WHAT ARE THE BENCHMARKS AND WHY

  1. Bench Press – bench tests your upper body strength but also demonstrates how your body is a system when you’re lifting. 
    • Don’t believe me? Try benching with a leg injury and watch your numbers go down. You need muscle engagement throughout your body for a proper rep with max load. 
    • Some variety of bench press is prescribed from day one for most people starting a training program, it’s because it’s a very important movement. Your chest and core do a lot of work that you don’t even realize. So, TL;DR – get used to loving the bench press. 
  2. Power Clean – tests your explosive power, pulling, athleticism and full-body strength.
    • People will argue this and say the power clean is too advanced for beginners, and I’m going to counter with this: bullshit. 
    • Remember, you’re graduating from beginner, if you’ve mastered the squat, adding the movements to make it a power clean really aren’t that bad. 
      • A power clean consists of a deadlift, a shrug, and a half front squat… all things you should have a handle on if you’re moving into intermediate stuff. So if you’re not there yet, you have the list of movements to polish. 
    • And nobody said you have to use a barbell, the total weight of the rep is what matters here, not the style of weight. 
  3. Front Squat – again, mastery. If you have nailed an air squat and a back squat… you’ll be good to go. If you want to graduate to these: grab some DBs, learn proper front rack holds, and get to front squatting. 
    • It tests core and shoulder strength by holding the bar in the rack position, and has a stronger carryover to sports. 
  4. A quick reminder that your personal history of injuries may dictate whether or not you can do some of these things… if that’s the case, NBD! Find another type of lift to use as a progress marker. 

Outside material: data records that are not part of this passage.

(** C10, amended.  Past the guard, that is with a non-empty symbol and
    non-empty dates: a start date that [strptime] does not take in the
    format "%Y-%m-%d" makes [update_graph] raise [ValueError] with the trace
    untouched, so before any request, and so does such an end date once the
    start date has its timestamp; a date that parses and that [timestamp()]
    refuses raises what [timestamp()] raised, before any request as well.
    When both dates parse and convert, [period1] and [period2] are their
    timestamps cut to integers and the request goes to the address that
    spells both out in decimal after "period1=" and "&period2=".  A figure
    is only returned when both dates parsed and converted. *)
Theorem update_graph_dates (E : Env) (symbol start_date end_date : string)
    (t : trace) :
  symbol <> "" -> start_date <> "" -> end_date <> "" ->
  (strptime E start_date "%Y-%m-%d" = None ->
   raises_ValueError_at_once E (Some symbol) (Some start_date) (Some end_date) t)
  /\ (forall period1,
         period_of E start_date = Ok period1 ->
         strptime E end_date "%Y-%m-%d" = None ->
         raises_ValueError_at_once E (Some symbol) (Some start_date) (Some end_date) t)
  /\ (forall ex,
         period_of E start_date = Raise ex
         \/ (exists period1, period_of E start_date = Ok period1
                             /\ period_of E end_date = Raise ex) ->
         update_graph E (Some symbol) (Some start_date) (Some end_date) t
         = (Raise ex, t))
  /\ (forall d1 d2 ts1 ts2,
         strptime E start_date "%Y-%m-%d" = Some d1 ->
         timestamp E d1 = Ok ts1 ->
         strptime E end_date "%Y-%m-%d" = Some d2 ->
         timestamp E d2 = Ok ts2 ->
         let period1 := int ts1 in
         let period2 := int ts2 in
         exists rest,
           snd (update_graph E (Some symbol) (Some start_date) (Some end_date) t)
           = t ++ HttpGet (url_history symbol period1 period2) headers None :: rest
           /\ url_history symbol period1 period2
              = ("https://finance.yahoo.com/quote/" ++ symbol
                   ++ "/history/?period1=" ++ str period1
                   ++ "&period2=" ++ str period2)%string)
  /\ (forall fig t',
         update_graph E (Some symbol) (Some start_date) (Some end_date) t = (Ok fig, t') ->
         exists d1 d2 ts1 ts2,
           strptime E start_date "%Y-%m-%d" = Some d1
           /\ timestamp E d1 = Ok ts1
           /\ strptime E end_date "%Y-%m-%d" = Some d2
           /\ timestamp E d2 = Ok ts2).
Proof.
  intros N1 N2 N3. split; [|split; [|split; [|split]]].
  - intros H. apply update_graph_no_period; try assumption.
    left. apply period_of_bad_date. exact H.
  - intros period1 P1 H. apply update_graph_no_period; try assumption.
    right. exists period1. split; [exact P1|]. apply period_of_bad_date. exact H.
  - intros ex H. apply update_graph_no_period; assumption.
  - intros d1 d2 ts1 ts2 S1 T1 S2 T2 period1 period2.
    destruct (@update_graph_request E symbol start_date end_date t period1 period2)
      as (rest & H & _); try assumption.
    + unfold period_of. rewrite S1, T1. reflexivity.
    + unfold period_of. rewrite S2, T2. reflexivity.
    + exists rest. split; [exact H | reflexivity].
  - intros fig t' H. apply update_graph_inv in H; try assumption.
    destruct H as (url & page & raw & ds & S & _).
    destruct S as [p1 p2 page tables raw P1 P2 _ _ _].
    apply period_of_Ok in P1, P2.
    destruct P1 as (d1 & ts1 & S1 & T1 & _), P2 as (d2 & ts2 & S2 & T2 & _).
    exists d1, d2, ts1, ts2. repeat split; assumption.
Qed.

Lemma update_graph_dates_witness :
  raises_ValueError_at_once Sample.env
    (Some "AAPL") (Some "2020-02-30") (Some "2020-03-01") []
  /\ raises_ValueError_at_once Sample.env
       (Some "AAPL") (Some "2020-03-01") (Some "tomorrow") []
  /\ update_graph Sample.env (Some "AAPL") (Some "2020-01-01") (Some "0001-01-01") []
     = (Raise ValueError, [])
  /\ exists rest,
      snd (update_graph Sample.env
             (Some "AAPL") (Some "2020-01-01") (Some "2020-02-01") [])
      = HttpGet "https://finance.yahoo.com/quote/AAPL/history/?period1=1577836800&period2=1580515200"
          headers None :: rest.
Proof.
  split; [|split; [|split]].
  - exact (proj1 (@update_graph_dates Sample.env "AAPL" "2020-02-30" "2020-03-01" []
                    (@nonempty_literal _ _) (@nonempty_literal _ _) (@nonempty_literal _ _))
             eq_refl).
  - exact (proj1 (proj2
             (@update_graph_dates Sample.env "AAPL" "2020-03-01" "tomorrow" []
                (@nonempty_literal _ _) (@nonempty_literal _ _) (@nonempty_literal _ _)))
             1583020800 eq_refl eq_refl).
  - exact (proj1 (proj2 (proj2
             (@update_graph_dates Sample.env "AAPL" "2020-01-01" "0001-01-01" []
                (@nonempty_literal _ _) (@nonempty_literal _ _) (@nonempty_literal _ _))))
             ValueError
             (or_intror (ex_intro _ 1577836800 (conj eq_refl eq_refl)))).
  - destruct (proj1 (proj2 (proj2 (proj2
               (@update_graph_dates Sample.env "AAPL" "2020-01-01" "2020-02-01" []
                  (@nonempty_literal _ _) (@nonempty_literal _ _)
                  (@nonempty_literal _ _)))))
               (mk_datetime 2020 1 1) (mk_datetime 2020 2 1)
               (inject_Z 1577836800) (inject_Z 1580515200)
               eq_refl eq_refl eq_refl eq_refl)
      as (rest & H & _).
    exists rest. exact H.
Defined.

(** ** The life of the two tables *)

Lemma process_trace (E : Env) (requests : list inputs) :
  exists rest,
    snd (process E requests []) = HttpGet url_stocks headers None :: rest
    /\ filter (is_get url_stocks) rest = [].
Proof.
  unfold process, bind at 1.
  destruct (load_module_events E []) as (rest0 & H0 & R0).
  destruct (load_module E []) as [[g|ex] t0]; simpl in H0; subst t0.
  - destruct (serve_events E requests (HttpGet url_stocks headers None :: rest0))
      as (new & H & F).
    unfold bind, ret.
    destruct (serve E requests (HttpGet url_stocks headers None :: rest0))
      as [[answers|ex] t1]; simpl in *; subst t1;
      exists (rest0 ++ new);
      (split; [reflexivity|]);
      rewrite filter_app, F, (no_request_no_get url_stocks rest0 R0); reflexivity.
  - exists rest0. split; [reflexivity|].
    apply no_request_no_get. exact R0.
Qed.

(** C4.  In every run of the process, whatever the inputs that follow, the
    first library call is the request for the ticker page and it is the only
    request for that page: the trace holds exactly one.  No call of
    [update_graph], at any inputs and after any history, sends one, and
    neither does serving any sequence of inputs. *)
Theorem stocks_fetched_once (E : Env) (requests : list inputs) :
  (exists rest,
      snd (process E requests []) = HttpGet url_stocks headers None :: rest
      /\ filter (is_get url_stocks) rest = [])
  /\ length (filter (is_get url_stocks) (snd (process E requests []))) = 1%nat
  /\ (forall symbol start_date end_date t,
         filter (is_get url_stocks)
           (new_events t (snd (update_graph E symbol start_date end_date t))) = [])
  /\ (forall t,
         filter (is_get url_stocks) (new_events t (snd (serve E requests t))) = []).
Proof.
  split; [apply process_trace|]. split; [|split].
  - destruct (process_trace E requests) as (rest & -> & F).
    simpl. rewrite F. reflexivity.
  - intros symbol start_date end_date t.
    destruct (update_graph_events E symbol start_date end_date t) as (new & -> & F).
    rewrite new_events_app. exact F.
  - intros t. destruct (serve_events E requests t) as (new & -> & F).
    rewrite new_events_app. exact F.
Qed.

(** C3, as the code has it.  The claim as stated fails for the ticker list: a
    user interaction does not fetch it again, and a run with two
    interactions has fetched it once. *)
Lemma stocks_recomputed_counterexample :
  ~ refetches_stocks Sample.env
      (mk_inputs (Some "AAPL") (Some "2020-01-01") (Some "2020-02-01"))
      (snd (load_module Sample.env []))
  /\ length (filter (is_get url_stocks)
               (snd (process Sample.env
                       [mk_inputs (Some "AAPL") (Some "2020-01-01") (Some "2020-02-01");
                        mk_inputs (Some "TSLA") (Some "2020-01-01") (Some "2020-02-01")]
                       [])))
     = 1%nat.
Proof.
  split; [|reflexivity].
  intros (hdrs & timeout & I). vm_compute in I.
  destruct I as [I | [I | []]]; discriminate I.
Qed.

(** C3, amended.  The ticker list is computed once, when the module is
    loaded, and is what the process holds afterwards whatever the
    interactions; no interaction fetches it again.  The price-history table
    is made anew in every call that returns a figure: the call sends its own
    request, parses the page it got, and draws the figure from that table;
    what it adds to the trace is this request and this parse. *)
Theorem tables_lifetime (E : Env) (requests : list inputs) :
  (forall g answers t',
      process E requests [] = (Ok (g, answers), t') ->
      exists t0, load_module E [] = (Ok g, t0)
                 /\ fst (load_stocks E []) = Ok (stocks g)
                 /\ length answers = length requests)
  /\ (forall i t, ~ refetches_stocks E i t)
  /\ (forall symbol start_date end_date t fig t',
         symbol <> "" -> start_date <> "" -> end_date <> "" ->
         update_graph E (Some symbol) (Some start_date) (Some end_date) t = (Ok fig, t') ->
         exists url page raw ds,
           scrapes E t symbol start_date end_date url page raw
           /\ fits E raw ds
           /\ fig = figure_of E symbol raw ds
           /\ new_events t t' = [HttpGet url headers None; ReadHtml page]).
Proof.
  split; [|split].
  - intros g answers t'. unfold process, bind at 1.
    destruct (load_module E []) as [[g0|ex] t0] eqn:L; [|discriminate].
    destruct (serve_returns E requests t0) as (answers0 & S & Len).
    unfold bind, ret.
    destruct (serve E requests t0) as [[answers1|ex] t1]; [|discriminate].
    simpl in S. injection S as ->. intros H. injection H as <- <- <-.
    exists t0. split; [reflexivity|]. split; [|exact Len].
    unfold load_module, bind, ret in L.
    destruct (load_stocks E []) as [[l|ex] t2]; [|discriminate L].
    injection L as <- _. reflexivity.
  - intros i t (hdrs & timeout & I). unfold callback in I.
    destruct (update_graph_events E (in_symbol i) (in_start i) (in_end i) t)
      as (new & H & F).
    rewrite H, new_events_app in I.
    apply (In_filtered_out _ _ _ F) in I. discriminate I.
  - intros symbol start_date end_date t fig t' N1 N2 N3 H.
    apply update_graph_inv in H; try assumption.
    destruct H as (url & page & raw & ds & S & F & -> & ->).
    exists url, page, raw, ds. rewrite new_events_app. repeat split; try assumption; apply F.
Qed.

Lemma tables_lifetime_witness :
  exists url page raw ds,
    scrapes Sample.env [] "AAPL" "2020-01-01" "2020-02-01" url page raw
    /\ fits Sample.env raw ds
    /\ new_events []
         [HttpGet (url_history "AAPL" 1577836800 1580515200)
            headers None; ReadHtml "history"]
       = [HttpGet url headers None; ReadHtml page].
Proof.
  destruct (proj2 (proj2 (tables_lifetime Sample.env []))
              "AAPL" "2020-01-01" "2020-02-01" []
              (figure_of Sample.env "AAPL" (Sample.history_page "72")
                 [Some 1578009600000000000; Some 1577923200000000000])
              [HttpGet (url_history "AAPL" 1577836800 1580515200)
                 headers None; ReadHtml "history"]
              (@nonempty_literal _ _) (@nonempty_literal _ _) (@nonempty_literal _ _)
              eq_refl)
    as (url & page & raw & ds & S & F & _ & N).
  exists url, page, raw, ds. repeat split; try assumption; apply F.
Defined.

(** ** Further properties of the script *)

(** *** [common_layout] *)

(** X1.  [common_layout] keeps the traces and the title of a figure and
    fixes everything else of the layout: applying it twice is applying it
    once, and two figures with the same traces and title come out equal
    whatever size, centring or template they had before. *)
Theorem common_layout_settles (fig : Figure) :
  common_layout (common_layout fig) = common_layout fig
  /\ fig_data (common_layout fig) = fig_data fig
  /\ title (fig_layout (common_layout fig)) = title (fig_layout fig)
  /\ (forall other,
         fig_data other = fig_data fig ->
         title (fig_layout other) = title (fig_layout fig) ->
         common_layout other = common_layout fig).
Proof.
  destruct fig as [traces [ti tx w h te]]. repeat split.
  intros [traces' [ti' tx' w' h' te']]. simpl. intros -> ->. reflexivity.
Qed.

OKAY, SO I DON’T THINK I’M A BEGINNER, NOW WHAT?

We could have gone on for an hour about more benchmark lifts like the deadlift, back squat and overhead press… and you can certainly strive for progress with those lifts but the power clean, bench press and front squat are the best indicators. Why? Let’s go to the numbers. They better help track progression because they’re all compound lifts, and they really test your strength from start to finish through the whole movement. Once you hit the 1.5x bodyweight mark, then you can start to pick some of your own benchmarks to use. Until then, try using the ones we mentioned above. 

  1. So now that you’re a newly minted intermediate lifter, what do you do?
    • Lower the rep counts and start working on heavier lifts. (Need some inspiration? Google: intermediate hypertrophy program and get to reading.)
    • Add another training day or two if you were doing a 3-day a week program. (Start with 4 days for a couple months, then add the 5th if you need more.)
    • Start learning more complex movements. This may require the help of a coach. Good thing we may know one or two of those — meathead athletics dot com. 

YOUR MILEAGE MAY VARY. We used broad brush examples for the sake of not being here for two hours, so if you can’t do one of those movements because of whatever reason… that’s okay! Not everyone will fit into that generic box we mentioned above, no problem, adapt and keep moving.